Un œuf cru apporte en moyenne **6 grammes de protéines**, mais une experte citée par Top Santé affirme qu’une poignée de trois fruits à coque du quotidien peut offrir un apport supérieur, sans nécessiter de cuisson ni déséquilibrer l’alimentation. Une affirmation qui remet en cause une habitude nutritionnelle largement répandue.
Ce qu'il faut retenir
- Un œuf cru contient **6 g de protéines** en moyenne, selon les données nutritionnelles classiques.

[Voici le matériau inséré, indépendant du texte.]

(** [ProgressManager._define_badges], in the order of the dict literal. *)
Definition _define_badges : list (string * BadgeDefinition) :=
  [ ("first_analysis",
      {| def_name := "初回解析"; def_description := "初めての動画解析を完了";
         def_icon := "🎾"; auto_award := true;
         condition := "analysis_count >= 1" |});
    ("consistent_week",
      {| def_name := "継続の一歩"; def_description := "1週間以内に3回解析";
         def_icon := "📅"; auto_award := true;
         condition := "weekly_analyses >= 3" |});
    ("form_improver",
      {| def_name := "フォーム改善者"; def_description := "総合スコアが20ポイント向上";
         def_icon := "📈"; auto_award := true;
         condition := "score_improvement >= 20" |});
    ("stance_master",
      {| def_name := "スタンスマスター"; def_description := "スタンススコア90点以上を達成";
         def_icon := "🏛️"; auto_award := true;
         condition := "stance_score >= 90" |});
    ("swing_artist",
      {| def_name := "スイングアーティスト"; def_description := "スイング軌道スコア85点以上を達成";
         def_icon := "🎨"; auto_award := true;
         condition := "swing_score >= 85" |});
    ("balance_keeper",
      {| def_name := "バランスキーパー"; def_description := "バランススコア85点以上を達成";
         def_icon := "⚖️"; auto_award := true;
         condition := "balance_score >= 85" |});
    ("monthly_warrior",
      {| def_name := "月間戦士"; def_description := "1ヶ月間継続練習";
         def_icon := "🗓️"; auto_award := true;
         condition := "monthly_analyses >= 8" |});
    ("perfectionist",
      {| def_name := "完璧主義者"; def_description := "総合スコア95点以上を達成";
         def_icon := "💎"; auto_award := true;
         condition := "overall_score >= 95" |});
    ("dedicated_student",
      {| def_name := "熱心な生徒"; def_description := "50回の解析を完了";
         def_icon := "📚"; auto_award := true;
         condition := "total_analyses >= 50" |});
    ("improvement_champion",
      {| def_name := "改善チャンピオン"; def_description := "全カテゴリで80点以上を達成";
         def_icon := "🏆"; auto_award := true;
         condition := "all_categories_above_80" |}) ].

(** [badge_id in self.badge_definitions] and [self.badge_definitions[badge_id]]. *)
Fixpoint badge_lookup (defs : list (string * BadgeDefinition)) (badge_id : string)
    : option BadgeDefinition :=
  match defs with
  | [] => None
  | (k, d) :: rest => if String.eqb k badge_id then Some d else badge_lookup rest badge_id
  end.

(** ** Python list and string helpers *)

(** The slice [l[-n:]] for a positive [n]. *)
Definition last_n {A} (n : nat) (l : list A) : list A :=
  drop (length l - n) l.

(** The builtin [max] on a list of floats: the first element, replaced by
    each later one that compares greater; [None] stands for the
    [ValueError] on an empty list. *)
Definition py_max (l : list float) : option float :=
  match l with
  | [] => None
  | x :: rest => Some (fold_left (fun m y => if (m <? y)%float then y else m) rest x)
  end.

(** [needle in haystack] on strings. *)
Fixpoint str_contains (needle haystack : string) : bool :=
  String.prefix needle haystack
  || match haystack with
     | EmptyString => false
     | String _ rest => str_contains needle rest
     end.

(** ** The manager's state

    [progress_data] is the attribute of that name; [disk] is what the file
    [self.data_file] holds ([None] when the file is absent or is not a
    JSON text: [_load_data] answers the empty store for both);
    [clock_reads] counts the calls of [datetime.now()] made so far. *)

Record World := {
  progress_data : gmap string UserProgress;
  disk : option json;
  clock_reads : nat
}.

Definition M (A : Type) : Type := World -> A * World.

#[global] Instance M_ret : MRet M := fun A a w => (a, w).

#[global] Instance M_bind : MBind M :=
  fun A B k c w => let '(a, w') := c w in k a w'.

(** [datetime.now()]. *)
Definition datetime_now `{PyRuntime} : M Z :=
  fun w => (now (clock_reads w),
            {| progress_data := progress_data w; disk := disk w;
               clock_reads := S (clock_reads w) |}).
(** * eslint-plugin-simple-tailwindcss: class-list formatter and extraction engine

    A shallow embedding of [src/utils/class-processor.ts] (the formatter) and
    of [src/rules/sort-classes.ts] (the regex-driven extraction engine),
    together with the properties of the specification that they decide.
    The rule is modelled in its current form, the one that delimits the
    argument region with [findMatchingParenIndex].

    JavaScript strings are sequences of UTF-16 code units; they are modelled
    as [list N].  The host facilities the code calls but does not define
    (the regular-expression engine, [String.prototype.localeCompare] and
    [twMerge] of tailwind-merge) are parameters of the development. *)

From Stdlib Require Import ZArith NArith List Lia Ascii String Bool.
From stdpp Require Import base option list gmap sorting.
Import ListNotations.

(** ** JavaScript strings *)

Abbreviation jsstring := (list N).

Module JsString.

(** A string literal of the source, as code units (ASCII literals only). *)
Definition js (s : string) : jsstring :=
  map N_of_ascii (list_ascii_of_string s).
(** * discovery_mcp: the instrument layer of [dwf/device.go]

    A shallow embedding of the Go instrument facades ([Device], [scopeImpl],
    [wavegenImpl], [supplyImpl], [dmmImpl], [logicImpl], [patternImpl],
    [staticIOImpl], [uartImpl], [spiImpl], [i2cImpl]) together with the cgo
    bindings they call.  The native library [libdwf] is the only part left
    abstract: it answers every C call with a return code and the values of
    its out-parameters, and every call is appended to a trace, so that
    "which driver calls were made, in which order and with which arguments"
    is a statement about a list. *)

From Stdlib Require Import ZArith String Ascii Bool Lia Floats List.
From Stdlib Require Import DecimalString Sorted.
Import ListNotations.
Open Scope Z_scope.

(** ** Machine numbers *)

(** Go's [int] is 64 bits wide on the targets the server is built for; the C
    types of the bindings are 32 bits ([C.int], [C.uint]) and 8 bits
    ([C.uchar], Go's [byte]).  A conversion keeps the low bits. *)

Definition wrapU (bits z : Z) : Z := z mod 2 ^ bits.

Definition wrapS (bits z : Z) : Z :=
  (z + 2 ^ (bits - 1)) mod 2 ^ bits - 2 ^ (bits - 1).

Definition int (z : Z) : Z := wrapS 64 z.
Definition uint32 (z : Z) : Z := wrapU 32 z.
Definition uint16 (z : Z) : Z := wrapU 16 z.
Definition byte (z : Z) : Z := wrapU 8 z.
Definition C_int (z : Z) : Z := wrapS 32 z.
Definition C_uint (z : Z) : Z := wrapU 32 z.
Definition C_uchar (z : Z) : Z := wrapU 8 z.

(** [cInt] and [cUint] of the bindings file. *)
Definition cInt (v : Z) : Z := C_int v.
Definition cUint (v : Z) : Z := C_uint v.

Definition in_int (z : Z) : Prop := - 2 ^ 63 <= z < 2 ^ 63.

(** Shifts of a [uint32] and of a [uint16]: a count at or above the width
    gives zero, bits shifted out on the left are lost. *)
Definition shl32 (x s : Z) : Z := if 32 <=? s then 0 else uint32 (Z.shiftl x s).
Definition shr32 (x s : Z) : Z := if 32 <=? s then 0 else Z.shiftr x s.
Definition shl16 (x s : Z) : Z := if 16 <=? s then 0 else uint16 (Z.shiftl x s).
Definition shr16 (x s : Z) : Z := if 16 <=? s then 0 else Z.shiftr x s.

- Une experte, citée par Top Santé, indique qu’une poignée de trois fruits à coque peut dépasser cet apport.
- Les fruits à coque ne nécessitent aucune préparation culinaire, contrairement aux œufs.

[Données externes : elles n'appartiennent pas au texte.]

Lemma fixed_decimals p n : (0 < p)%nat -> decimals p (Float.fixed p n).
Proof.
  intros Hp. unfold Float.fixed.
  set (ds := Float.zeros (S p - String.length (Float.digits n)) +:+ Float.digits n).
  assert (Hlen : (S p <= String.length ds)%nat).
  { subst ds. rewrite string_app_length, length_zeros. lia. }
  assert (Hds : all_digits ds).
  { subst ds. apply all_digits_app; [apply all_digits_zeros|].
    apply all_digits_uint. }
  destruct p as [|p]; [lia|].
  exists (Str.take (String.length ds - S p) ds),
         (Str.drop (String.length ds - S p) ds).
  split; [reflexivity|]. split; [apply all_digits_take, Hds|].
  split; [apply all_digits_drop, Hds|].
  rewrite length_take, length_drop. lia.
Qed.

(** A finite float is written with exactly [p] decimal places, after
    a minus sign if it is negative. *)
Lemma format_f_decimals p x :
  (0 < p)%nat -> is_finite x = true ->
  exists sign, (sign = EmptyString \/ sign = "-")
               /\ exists body, Float.format_f p x = sign +:+ body
                               /\ decimals p body.
Proof.
  intros Hp Hx. destruct x as [s|s| |s m e]; try discriminate; simpl.
  - exists (if s then "-" else EmptyString).
    split; [destruct s; auto|]. eexists. split; [reflexivity|].
    apply fixed_decimals, Hp.
  - exists (if s then "-" else EmptyString).
    split; [destruct s; auto|]. eexists. split; [reflexivity|].
    apply fixed_decimals, Hp.
Qed.

(** Rounding picks a nearest integer. *)
Lemma round_half_even_nearest n d :
  0 < d -> 2 * Z.abs (n - Float.round_half_even n d * d) <= d.
Proof.
  intros Hd. unfold Float.round_half_even.
  pose proof (Z.div_mod n d ltac:(lia)) as E.
  pose proof (Z.mod_pos_bound n d Hd) as Hr.
  destruct (Z.compare_spec (2 * (n mod d)) d) as [H|H|H];
    [destruct (Z.even (n / d))|..]; nia.
Qed.

End FixedPoint.

(** ** Bone translations *)

Section Translation.

Lemma write_bone_run bone bones_weights indent_level st :
  _write_bone bone bones_weights indent_level st =
  (write (joint_open bone indent_level);;
   _write_bone_translation bone (indent_level + 4);;
   write (padding_of indent_level +:+ "  }" +:+ nl);;
   joint_rest bone bones_weights indent_level) st.
Proof.
  destruct bone as [name head_local parent children].
  unfold joint_rest, joint_open. simpl _write_bone. simpl Bone.children.
  rewrite !run_bind.
  destruct (write _ st) as [[[]|e] st1]; [|reflexivity].
  rewrite !run_bind.
  destruct (_write_bone_translation _ _ st1) as [[[]|e] st2]; [|reflexivity].
  rewrite !run_bind.
  destruct (write _ st2) as [[[]|e] st3]; [|reflexivity].
  rewrite !run_bind.
  replace ((fix each (l : list Bone.t) : M () :=
              match l with
              | [] => mret ()
              | child_bone :: l' =>
                  _write_bone child_bone bones_weights (indent_level + 2);;
                  each l'
              end) children st3)
    with (for_each children
            (fun child_bone =>
               _write_bone child_bone bones_weights (indent_level + 2)) st3);
    [reflexivity|].
  generalize st3. induction children as [|c cs IH]; intros st'; [reflexivity|].
  simpl. rewrite !run_bind.
  destruct (_write_bone c _ _ st') as [[[]|e] st'']; [apply IH|reflexivity].
Qed.

Lemma joint_rest_appends bone bones_weights indent_level :
  appends (joint_rest bone bones_weights indent_level).
Proof.
  unfold joint_rest.
  apply appends_bind; [apply appends_for_each; intros; apply write_bone_appends|].
  intros _. apply appends_bind; [apply appends_lift|intros ?].
  apply appends_bind; [apply write_bone_vertex_ref_appends|intros _].
  apply appends_write.
Qed.

Lemma run_write_bone_translation bone indent_level self w buf :
  _egg_fp self = Some buf ->
  _write_bone_translation bone indent_level (self, w) =
  (Return tt,
   (set_egg_fp
      (Some (buf +:+ translate_line indent_level
                       (match Bone.parent bone with
                        | Some parent =>
                            Vector.sub (Bone.head_local bone)
                                       (Bone.head_local parent)
                        | None => Bone.head_local bone
                        end))) self, w)).
Proof. intros H. unfold _write_bone_translation. apply run_write, H. Qed.

End Translation.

- Cette alternative protéinée pourrait séduire ceux qui cherchent à simplifier leur alimentation sans renoncer aux nutriments essentiels.
Une comparaison nutritionnelle qui bouscule les idées reçues
Selon Top Santé, une portion de trois fruits à coque – comme des amandes, des noix de cajou ou des noix – pourrait contenir plus de protéines qu’un œuf. L’experte interrogée par le magazine souligne que ces aliments, souvent consommés en collation, offrent un profil protéique avantageux, tout en étant riches en acides gras insaturés et en fibres. « Trois fruits à coque bien choisis apportent autant, voire plus de protéines qu’un œuf, tout en évitant les désagréments d’une cuisson parfois mal maîtrisée », explique-t-elle.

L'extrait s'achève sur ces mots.